# [Description of the task]
Repeat exactly the lines from the start of the records below through the line that contains "rewrite !bool_decide_eq_false_2; [done|", including both.
******************************
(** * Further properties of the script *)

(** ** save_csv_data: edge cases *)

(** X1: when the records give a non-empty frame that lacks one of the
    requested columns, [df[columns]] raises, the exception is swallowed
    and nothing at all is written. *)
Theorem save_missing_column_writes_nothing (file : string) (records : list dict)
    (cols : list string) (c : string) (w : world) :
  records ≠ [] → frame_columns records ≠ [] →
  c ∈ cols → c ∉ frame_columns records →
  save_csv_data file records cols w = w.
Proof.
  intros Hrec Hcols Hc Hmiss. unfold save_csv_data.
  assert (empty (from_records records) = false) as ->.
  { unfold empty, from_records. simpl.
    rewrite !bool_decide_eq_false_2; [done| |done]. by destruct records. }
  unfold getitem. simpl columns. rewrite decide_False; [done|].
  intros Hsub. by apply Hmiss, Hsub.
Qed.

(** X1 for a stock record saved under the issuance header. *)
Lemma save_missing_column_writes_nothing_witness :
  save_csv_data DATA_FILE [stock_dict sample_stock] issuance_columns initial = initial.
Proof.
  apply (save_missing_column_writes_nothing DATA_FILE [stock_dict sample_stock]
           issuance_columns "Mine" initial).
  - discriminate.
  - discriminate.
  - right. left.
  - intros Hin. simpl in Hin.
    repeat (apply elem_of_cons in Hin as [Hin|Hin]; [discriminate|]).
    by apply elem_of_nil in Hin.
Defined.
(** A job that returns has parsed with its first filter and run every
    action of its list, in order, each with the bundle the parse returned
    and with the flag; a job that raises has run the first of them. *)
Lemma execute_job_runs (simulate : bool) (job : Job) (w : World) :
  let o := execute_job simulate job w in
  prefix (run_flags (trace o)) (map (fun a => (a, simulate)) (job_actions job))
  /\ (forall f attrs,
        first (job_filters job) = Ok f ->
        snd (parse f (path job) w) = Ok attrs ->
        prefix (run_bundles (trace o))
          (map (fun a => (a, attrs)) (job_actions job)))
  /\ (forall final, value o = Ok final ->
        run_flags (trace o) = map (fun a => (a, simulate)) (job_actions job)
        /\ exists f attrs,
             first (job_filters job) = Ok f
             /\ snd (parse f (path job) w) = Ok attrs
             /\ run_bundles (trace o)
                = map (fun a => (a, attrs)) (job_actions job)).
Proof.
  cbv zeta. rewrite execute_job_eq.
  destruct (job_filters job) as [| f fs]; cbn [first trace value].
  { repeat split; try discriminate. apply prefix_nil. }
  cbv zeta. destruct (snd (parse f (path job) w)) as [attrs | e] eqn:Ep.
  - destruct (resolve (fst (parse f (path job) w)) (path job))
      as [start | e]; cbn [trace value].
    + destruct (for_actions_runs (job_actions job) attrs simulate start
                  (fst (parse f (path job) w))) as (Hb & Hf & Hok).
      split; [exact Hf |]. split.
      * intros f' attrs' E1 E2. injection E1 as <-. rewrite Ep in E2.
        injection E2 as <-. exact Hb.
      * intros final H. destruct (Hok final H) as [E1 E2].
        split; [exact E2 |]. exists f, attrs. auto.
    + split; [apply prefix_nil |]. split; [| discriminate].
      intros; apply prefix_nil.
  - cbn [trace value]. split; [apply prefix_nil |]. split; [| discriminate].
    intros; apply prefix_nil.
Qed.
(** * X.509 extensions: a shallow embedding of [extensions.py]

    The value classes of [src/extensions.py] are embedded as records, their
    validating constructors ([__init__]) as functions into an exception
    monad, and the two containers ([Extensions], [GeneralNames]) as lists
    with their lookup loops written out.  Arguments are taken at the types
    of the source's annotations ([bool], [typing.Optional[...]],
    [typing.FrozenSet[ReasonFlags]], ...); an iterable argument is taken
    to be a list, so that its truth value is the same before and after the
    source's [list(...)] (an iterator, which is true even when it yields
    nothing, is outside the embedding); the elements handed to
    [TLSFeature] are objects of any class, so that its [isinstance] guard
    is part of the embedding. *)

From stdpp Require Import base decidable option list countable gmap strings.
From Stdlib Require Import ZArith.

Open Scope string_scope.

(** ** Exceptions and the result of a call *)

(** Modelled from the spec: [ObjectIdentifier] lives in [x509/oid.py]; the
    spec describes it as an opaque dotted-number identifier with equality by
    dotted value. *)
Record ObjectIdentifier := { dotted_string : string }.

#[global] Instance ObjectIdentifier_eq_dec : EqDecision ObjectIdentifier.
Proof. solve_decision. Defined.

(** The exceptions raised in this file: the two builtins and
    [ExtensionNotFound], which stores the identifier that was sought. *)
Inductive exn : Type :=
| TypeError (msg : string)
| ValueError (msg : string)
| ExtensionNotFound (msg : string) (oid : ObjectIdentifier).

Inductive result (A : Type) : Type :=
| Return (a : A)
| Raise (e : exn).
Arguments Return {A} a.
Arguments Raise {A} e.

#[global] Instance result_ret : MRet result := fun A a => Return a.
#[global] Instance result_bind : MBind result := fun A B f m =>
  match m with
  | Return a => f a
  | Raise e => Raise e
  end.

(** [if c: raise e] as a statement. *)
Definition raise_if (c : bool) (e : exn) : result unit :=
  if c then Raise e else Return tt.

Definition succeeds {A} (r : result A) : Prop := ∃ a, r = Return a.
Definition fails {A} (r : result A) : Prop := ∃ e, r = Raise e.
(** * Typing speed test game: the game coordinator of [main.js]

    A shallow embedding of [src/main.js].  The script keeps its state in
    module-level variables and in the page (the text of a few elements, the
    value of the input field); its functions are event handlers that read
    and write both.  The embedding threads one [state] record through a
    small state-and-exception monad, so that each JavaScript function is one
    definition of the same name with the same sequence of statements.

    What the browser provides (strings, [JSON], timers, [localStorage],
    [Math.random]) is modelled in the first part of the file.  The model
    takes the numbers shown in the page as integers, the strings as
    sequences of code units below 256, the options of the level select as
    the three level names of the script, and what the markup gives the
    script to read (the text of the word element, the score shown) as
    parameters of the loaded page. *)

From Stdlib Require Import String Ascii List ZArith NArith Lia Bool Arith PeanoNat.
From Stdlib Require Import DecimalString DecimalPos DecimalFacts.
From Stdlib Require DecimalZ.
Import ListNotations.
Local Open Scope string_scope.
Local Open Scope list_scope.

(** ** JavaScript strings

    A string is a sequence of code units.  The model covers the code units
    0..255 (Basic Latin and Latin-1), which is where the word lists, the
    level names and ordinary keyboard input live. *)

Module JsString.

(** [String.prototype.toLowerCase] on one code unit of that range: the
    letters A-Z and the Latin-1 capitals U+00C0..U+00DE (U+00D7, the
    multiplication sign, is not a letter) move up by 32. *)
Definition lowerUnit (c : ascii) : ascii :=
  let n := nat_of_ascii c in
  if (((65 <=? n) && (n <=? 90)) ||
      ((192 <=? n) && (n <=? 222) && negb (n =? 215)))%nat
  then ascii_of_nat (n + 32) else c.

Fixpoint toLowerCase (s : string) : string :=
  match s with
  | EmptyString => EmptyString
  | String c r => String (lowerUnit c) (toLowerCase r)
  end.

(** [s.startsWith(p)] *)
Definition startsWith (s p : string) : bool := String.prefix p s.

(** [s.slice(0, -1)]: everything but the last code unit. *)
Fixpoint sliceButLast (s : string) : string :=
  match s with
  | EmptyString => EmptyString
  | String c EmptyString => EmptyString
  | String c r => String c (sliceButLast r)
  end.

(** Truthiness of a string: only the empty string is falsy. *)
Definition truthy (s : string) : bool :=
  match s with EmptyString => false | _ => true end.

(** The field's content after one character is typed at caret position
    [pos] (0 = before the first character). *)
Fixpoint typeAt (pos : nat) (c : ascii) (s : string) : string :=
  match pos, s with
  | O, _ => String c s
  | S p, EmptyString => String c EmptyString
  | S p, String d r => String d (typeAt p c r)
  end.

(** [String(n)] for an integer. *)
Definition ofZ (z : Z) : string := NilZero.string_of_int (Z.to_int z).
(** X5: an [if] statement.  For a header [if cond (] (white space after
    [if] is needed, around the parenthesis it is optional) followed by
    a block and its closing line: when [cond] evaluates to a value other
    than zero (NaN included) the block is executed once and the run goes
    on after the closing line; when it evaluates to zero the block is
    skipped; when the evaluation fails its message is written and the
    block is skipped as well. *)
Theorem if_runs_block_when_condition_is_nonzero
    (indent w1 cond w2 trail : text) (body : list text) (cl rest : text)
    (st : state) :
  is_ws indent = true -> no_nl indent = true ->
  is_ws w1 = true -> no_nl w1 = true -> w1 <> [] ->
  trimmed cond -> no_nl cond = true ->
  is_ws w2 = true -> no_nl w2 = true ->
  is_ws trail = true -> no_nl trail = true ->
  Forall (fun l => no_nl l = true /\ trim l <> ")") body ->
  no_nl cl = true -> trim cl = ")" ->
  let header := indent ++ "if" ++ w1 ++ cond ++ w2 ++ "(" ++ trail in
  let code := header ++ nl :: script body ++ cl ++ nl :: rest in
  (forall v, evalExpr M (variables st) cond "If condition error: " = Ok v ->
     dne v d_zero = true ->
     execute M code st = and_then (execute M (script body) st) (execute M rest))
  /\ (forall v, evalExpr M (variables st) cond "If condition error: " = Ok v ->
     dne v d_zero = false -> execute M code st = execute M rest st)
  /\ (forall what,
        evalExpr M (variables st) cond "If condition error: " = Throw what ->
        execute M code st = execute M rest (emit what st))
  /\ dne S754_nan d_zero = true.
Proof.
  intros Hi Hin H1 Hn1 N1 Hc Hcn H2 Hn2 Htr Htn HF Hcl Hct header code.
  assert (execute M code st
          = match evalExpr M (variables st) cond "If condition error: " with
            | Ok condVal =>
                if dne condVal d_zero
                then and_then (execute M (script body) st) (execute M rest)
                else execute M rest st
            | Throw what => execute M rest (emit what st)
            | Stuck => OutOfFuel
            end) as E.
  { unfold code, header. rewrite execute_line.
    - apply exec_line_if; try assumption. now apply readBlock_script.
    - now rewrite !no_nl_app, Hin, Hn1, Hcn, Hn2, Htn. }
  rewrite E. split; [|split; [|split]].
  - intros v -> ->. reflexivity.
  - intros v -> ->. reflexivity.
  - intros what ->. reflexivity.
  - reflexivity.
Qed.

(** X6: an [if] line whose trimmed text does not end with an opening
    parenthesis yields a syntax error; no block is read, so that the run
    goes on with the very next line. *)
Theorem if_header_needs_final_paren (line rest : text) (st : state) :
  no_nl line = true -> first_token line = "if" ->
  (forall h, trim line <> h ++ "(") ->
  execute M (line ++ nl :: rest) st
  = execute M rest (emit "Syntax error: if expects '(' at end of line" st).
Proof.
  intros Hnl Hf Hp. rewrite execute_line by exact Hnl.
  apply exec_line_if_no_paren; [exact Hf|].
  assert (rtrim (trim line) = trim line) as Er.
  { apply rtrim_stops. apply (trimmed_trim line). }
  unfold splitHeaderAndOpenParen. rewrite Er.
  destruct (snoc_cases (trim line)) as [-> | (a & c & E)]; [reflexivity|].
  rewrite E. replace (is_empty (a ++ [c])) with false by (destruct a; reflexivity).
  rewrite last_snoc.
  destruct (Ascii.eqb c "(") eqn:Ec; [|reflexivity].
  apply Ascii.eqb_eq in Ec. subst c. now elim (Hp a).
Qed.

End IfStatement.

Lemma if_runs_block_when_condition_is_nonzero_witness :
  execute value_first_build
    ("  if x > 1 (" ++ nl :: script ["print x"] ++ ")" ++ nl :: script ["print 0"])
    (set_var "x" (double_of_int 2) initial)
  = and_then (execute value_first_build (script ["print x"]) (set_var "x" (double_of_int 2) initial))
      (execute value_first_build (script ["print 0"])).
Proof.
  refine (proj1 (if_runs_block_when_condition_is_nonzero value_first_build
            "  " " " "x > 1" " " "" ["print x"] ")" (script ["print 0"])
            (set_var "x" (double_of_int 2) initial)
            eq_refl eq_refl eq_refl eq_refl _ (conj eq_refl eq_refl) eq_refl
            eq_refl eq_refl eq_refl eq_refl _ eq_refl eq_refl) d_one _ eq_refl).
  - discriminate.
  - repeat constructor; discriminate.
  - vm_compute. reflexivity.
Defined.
******************************
# [Exercise result]
(** * Further properties of the script *)

(** ** save_csv_data: edge cases *)

(** X1: when the records give a non-empty frame that lacks one of the
    requested columns, [df[columns]] raises, the exception is swallowed
    and nothing at all is written. *)
Theorem save_missing_column_writes_nothing (file : string) (records : list dict)
    (cols : list string) (c : string) (w : world) :
  records ≠ [] → frame_columns records ≠ [] →
  c ∈ cols → c ∉ frame_columns records →
  save_csv_data file records cols w = w.
Proof.
  intros Hrec Hcols Hc Hmiss. unfold save_csv_data.
  assert (empty (from_records records) = false) as ->.
  { unfold empty, from_records. simpl.
    rewrite !bool_decide_eq_false_2; [done| |done]. by destruct records. }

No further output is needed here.